We examined the role of prostaglandin D2 (PGD2) in the expression of vascular cell adhesion molecule-1 (VCAM)-1 following interleukin-1β (IL-1) stimulation in human umbilical vein endothelial cells (HUVEC) transfected with lipocaline-type PGD2 synthase (L-PGDS) genes. HUVEC were isolated from human umbilical vein and incubated with 20 U/ml IL-1 and various concentrations of authentic PGD2. The isolated HUVEC were also transfected with L-PGDS genes by electroporation.
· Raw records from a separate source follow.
Lemma filter_agreed_witness :
  option_map fst (checkApplyFilterConfig builtin_filter false HSD_RESPONDER confR1 1456 confI1) =
    Some (fec_name ++ [44; 97; 114; 113; 58; 111; 110; 114; 101; 113] ++ [44; 99; 111; 108; 115; 58; 49; 48] ++
          [44; 108; 97; 121; 111; 117; 116; 58; 115; 116; 97; 105; 114; 99; 97; 115; 101] ++ [44; 114; 111; 119; 115; 58; 53]) /\
  exists eff cI z, checkApplyFilterConfig builtin_filter false HSD_INITIATOR confI1 1456 eff = Some (cI, z) /\
    ParseFilterConfig builtin_filter cI = ParseFilterConfig builtin_filter eff.
Proof.
  set (eff := fec_name ++ [44; 97; 114; 113; 58; 111; 110; 114; 101; 113] ++ [44; 99; 111; 108; 115; 58; 49; 48] ++
          [44; 108; 97; 121; 111; 117; 116; 58; 115; 116; 97; 105; 114; 99; 97; 115; 101] ++ [44; 114; 111; 119; 115; 58; 53]).
  destruct (filter_agreed builtin_filter HSD_RESPONDER confR1 confI1 1456 1456
    (mkcfg fec_name [([99; 111; 108; 115], [49; 48]); ([114; 111; 119; 115], [53])] 4) eff) as (H1 & cI & c & H2 & H3 & H4 & _); try done.
  { intros c. vm_compute. by intros [= <-]. }
  split; [by rewrite H1|]. exists eff, cI, (1456 - 4). split; [exact H2|]. congruence.
Defined.

Lemma filter_config_roundtrip_witness :
  SrtParseConfig (print fec_name [([99], [49; 48])]) = Some (mkcfg fec_name [([99], [49; 48])] 0).
Proof.
  apply (filter_config_roundtrip fec_name [([99], [49; 48])]); [done| |by repeat constructor|].
  - by apply (bool_decide_unpack _).
  - repeat constructor; try done; by apply (bool_decide_unpack _).
Defined.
The L-PGDS-transfected HUVEC were used to investigate the role of endogenous PGD2 in IL-1-stimulated VCAM-1 biosynthesis. We also used an anti-PGD2 antibody to examine whether an intracrine mechanism was involved in VCAM-1 production. PGD2 and VCAM-1 levels were determined by radio- and cell surface enzyme-immunoassay, respectively. VCAM-1 mRNA was assessed by RT-PCR. IL-1-stimulated VCAM-1 expression by HUVEC was dose-dependently inhibited by authentic PGD2. L-PGDS gene-transfected HUVEC produced more PGD2 than HUVEC transfected with the reporter gene alone. IL-1 induced increases in VCAM-1 expression in HUVEC transfected with reporter genes alone. However, this effect was significantly attenuated in the case of IL-1 stimulation of HUVEC transfected with L-PGDS genes, and accompanied by an apparent suppression of VCAM-1 mRNA expression. Neutralization of extracellular PGD2 by anti-PGD2-specific antibody influenced neither VCAM-1 mRNA expression nor VCAM-1 biosynthesis. In conclusion, HUVEC transfected with L-PGDS genes showed increased PGD2 synthesis. This increase was associated with attenuation of both VCAM-1 expression and VCAM-1 mRNA expression. The results suggest that endogenous PGD2 decreases VCAM-1 expression and VCAM-1 mRNA expression, probably through an intracrine mechanism.